(Beginning of SOURCE MATERIAL)

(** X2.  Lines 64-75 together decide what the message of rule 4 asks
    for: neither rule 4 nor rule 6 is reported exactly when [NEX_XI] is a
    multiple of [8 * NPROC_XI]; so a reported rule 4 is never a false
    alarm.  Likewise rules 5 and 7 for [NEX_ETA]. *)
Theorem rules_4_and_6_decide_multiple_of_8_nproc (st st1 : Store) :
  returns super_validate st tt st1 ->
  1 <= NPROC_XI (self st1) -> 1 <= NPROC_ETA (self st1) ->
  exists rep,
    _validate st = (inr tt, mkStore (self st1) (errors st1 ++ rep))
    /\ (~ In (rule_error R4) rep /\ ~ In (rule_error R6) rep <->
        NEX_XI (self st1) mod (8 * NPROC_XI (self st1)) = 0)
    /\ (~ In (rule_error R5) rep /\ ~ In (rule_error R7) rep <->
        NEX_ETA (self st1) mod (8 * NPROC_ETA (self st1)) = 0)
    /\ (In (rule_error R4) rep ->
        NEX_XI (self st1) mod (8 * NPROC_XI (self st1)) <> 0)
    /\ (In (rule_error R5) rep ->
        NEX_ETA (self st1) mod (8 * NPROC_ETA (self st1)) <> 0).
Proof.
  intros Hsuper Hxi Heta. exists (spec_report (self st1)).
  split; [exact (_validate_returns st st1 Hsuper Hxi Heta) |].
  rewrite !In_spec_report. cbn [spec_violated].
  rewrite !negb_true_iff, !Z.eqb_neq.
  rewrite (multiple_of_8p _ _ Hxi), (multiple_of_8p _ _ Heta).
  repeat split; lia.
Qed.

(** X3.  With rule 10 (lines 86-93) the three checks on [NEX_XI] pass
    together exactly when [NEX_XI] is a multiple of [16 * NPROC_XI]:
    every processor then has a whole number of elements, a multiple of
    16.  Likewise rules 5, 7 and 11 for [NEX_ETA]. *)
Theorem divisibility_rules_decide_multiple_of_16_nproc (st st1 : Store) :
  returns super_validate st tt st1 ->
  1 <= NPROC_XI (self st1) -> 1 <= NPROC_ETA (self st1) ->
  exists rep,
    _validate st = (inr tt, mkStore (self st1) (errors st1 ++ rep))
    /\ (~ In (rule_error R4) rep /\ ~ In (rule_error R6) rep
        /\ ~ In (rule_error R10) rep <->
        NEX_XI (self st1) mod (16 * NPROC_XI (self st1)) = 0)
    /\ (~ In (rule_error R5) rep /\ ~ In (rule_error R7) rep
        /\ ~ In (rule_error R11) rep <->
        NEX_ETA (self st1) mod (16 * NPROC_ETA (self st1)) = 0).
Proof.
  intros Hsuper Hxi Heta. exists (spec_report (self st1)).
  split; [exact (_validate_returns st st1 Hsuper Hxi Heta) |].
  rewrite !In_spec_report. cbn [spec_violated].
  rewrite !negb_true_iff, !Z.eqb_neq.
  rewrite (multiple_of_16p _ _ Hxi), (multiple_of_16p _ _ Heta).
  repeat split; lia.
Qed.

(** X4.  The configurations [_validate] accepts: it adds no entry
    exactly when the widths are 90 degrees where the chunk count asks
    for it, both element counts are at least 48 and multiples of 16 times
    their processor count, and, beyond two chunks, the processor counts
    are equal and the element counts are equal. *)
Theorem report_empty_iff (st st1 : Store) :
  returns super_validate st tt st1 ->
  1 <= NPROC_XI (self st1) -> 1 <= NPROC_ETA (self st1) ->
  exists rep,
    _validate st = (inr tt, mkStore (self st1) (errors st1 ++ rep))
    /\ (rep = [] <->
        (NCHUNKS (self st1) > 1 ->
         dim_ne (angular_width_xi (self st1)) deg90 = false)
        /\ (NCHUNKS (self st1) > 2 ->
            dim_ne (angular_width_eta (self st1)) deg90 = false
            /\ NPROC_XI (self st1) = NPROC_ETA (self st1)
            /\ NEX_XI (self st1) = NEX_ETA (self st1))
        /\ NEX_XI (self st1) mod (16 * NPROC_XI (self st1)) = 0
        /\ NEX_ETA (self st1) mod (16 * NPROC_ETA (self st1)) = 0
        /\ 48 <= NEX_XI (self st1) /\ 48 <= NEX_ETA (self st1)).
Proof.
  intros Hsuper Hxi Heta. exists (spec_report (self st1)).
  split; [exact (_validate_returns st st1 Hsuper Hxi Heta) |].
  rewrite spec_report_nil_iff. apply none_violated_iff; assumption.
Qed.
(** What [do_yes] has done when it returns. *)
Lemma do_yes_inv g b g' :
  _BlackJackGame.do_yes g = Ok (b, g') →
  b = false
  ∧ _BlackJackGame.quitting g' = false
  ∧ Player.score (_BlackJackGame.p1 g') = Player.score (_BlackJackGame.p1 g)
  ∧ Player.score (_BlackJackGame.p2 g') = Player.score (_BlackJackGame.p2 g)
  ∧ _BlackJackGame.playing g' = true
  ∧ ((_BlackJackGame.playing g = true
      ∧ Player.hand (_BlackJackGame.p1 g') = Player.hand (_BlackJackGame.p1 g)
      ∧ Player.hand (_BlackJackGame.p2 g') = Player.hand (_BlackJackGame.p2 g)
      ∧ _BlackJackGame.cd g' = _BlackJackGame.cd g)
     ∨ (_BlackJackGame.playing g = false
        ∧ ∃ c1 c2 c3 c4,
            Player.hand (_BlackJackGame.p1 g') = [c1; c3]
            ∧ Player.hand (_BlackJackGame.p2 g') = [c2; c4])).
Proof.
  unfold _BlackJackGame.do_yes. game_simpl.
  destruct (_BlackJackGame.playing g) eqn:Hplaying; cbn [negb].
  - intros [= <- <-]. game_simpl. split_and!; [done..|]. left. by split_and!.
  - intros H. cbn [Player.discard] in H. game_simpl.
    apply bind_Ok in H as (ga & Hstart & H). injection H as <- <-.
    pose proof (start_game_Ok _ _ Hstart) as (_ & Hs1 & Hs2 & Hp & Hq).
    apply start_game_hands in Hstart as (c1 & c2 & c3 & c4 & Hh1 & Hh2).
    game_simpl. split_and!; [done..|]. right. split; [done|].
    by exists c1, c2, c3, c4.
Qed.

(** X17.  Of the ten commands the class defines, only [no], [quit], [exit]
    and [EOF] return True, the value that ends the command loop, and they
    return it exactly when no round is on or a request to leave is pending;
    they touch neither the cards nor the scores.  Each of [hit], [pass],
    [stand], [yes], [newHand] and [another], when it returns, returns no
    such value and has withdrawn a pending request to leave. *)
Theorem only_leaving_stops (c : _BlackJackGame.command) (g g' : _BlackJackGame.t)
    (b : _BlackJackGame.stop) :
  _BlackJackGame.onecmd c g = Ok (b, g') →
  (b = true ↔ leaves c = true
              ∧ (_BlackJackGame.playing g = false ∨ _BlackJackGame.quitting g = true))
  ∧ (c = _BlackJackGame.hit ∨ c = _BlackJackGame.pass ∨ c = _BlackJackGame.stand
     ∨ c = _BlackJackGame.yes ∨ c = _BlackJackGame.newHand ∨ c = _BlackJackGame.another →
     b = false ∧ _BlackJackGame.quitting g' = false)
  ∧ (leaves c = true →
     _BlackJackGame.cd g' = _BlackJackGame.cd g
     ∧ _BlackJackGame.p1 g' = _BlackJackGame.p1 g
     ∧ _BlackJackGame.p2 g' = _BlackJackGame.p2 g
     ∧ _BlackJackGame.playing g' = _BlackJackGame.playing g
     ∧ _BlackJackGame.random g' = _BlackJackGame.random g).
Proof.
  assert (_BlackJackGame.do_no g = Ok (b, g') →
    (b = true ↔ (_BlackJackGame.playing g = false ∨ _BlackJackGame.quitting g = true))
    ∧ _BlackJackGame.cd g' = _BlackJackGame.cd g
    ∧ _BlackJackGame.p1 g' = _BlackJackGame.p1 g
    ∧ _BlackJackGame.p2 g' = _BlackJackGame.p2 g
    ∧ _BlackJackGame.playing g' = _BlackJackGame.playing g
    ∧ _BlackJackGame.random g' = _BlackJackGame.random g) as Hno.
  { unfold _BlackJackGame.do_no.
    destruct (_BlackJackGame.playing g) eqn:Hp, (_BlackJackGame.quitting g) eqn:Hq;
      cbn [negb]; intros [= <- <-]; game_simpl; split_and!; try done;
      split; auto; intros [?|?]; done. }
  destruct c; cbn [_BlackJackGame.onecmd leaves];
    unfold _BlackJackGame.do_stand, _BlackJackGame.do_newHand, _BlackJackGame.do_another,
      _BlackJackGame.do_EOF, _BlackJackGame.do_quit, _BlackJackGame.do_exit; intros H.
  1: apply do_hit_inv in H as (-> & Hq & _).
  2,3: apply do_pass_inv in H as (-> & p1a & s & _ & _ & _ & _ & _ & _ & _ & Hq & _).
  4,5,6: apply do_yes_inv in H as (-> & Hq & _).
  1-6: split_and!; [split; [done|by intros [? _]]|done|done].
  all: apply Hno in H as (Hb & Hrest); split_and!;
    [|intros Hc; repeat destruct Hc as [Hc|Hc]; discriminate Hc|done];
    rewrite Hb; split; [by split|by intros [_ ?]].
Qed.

(End of SOURCE MATERIAL)

### TRY IT
Give back, exactly and with nothing added, the lines from the line containing "all: apply Hno" through the final line of the records above, both of them included.

### REPLY
  all: apply Hno in H as (Hb & Hrest); split_and!;
    [|intros Hc; repeat destruct Hc as [Hc|Hc]; discriminate Hc|done];
    rewrite Hb; split; [by split|by intros [_ ?]].
Qed.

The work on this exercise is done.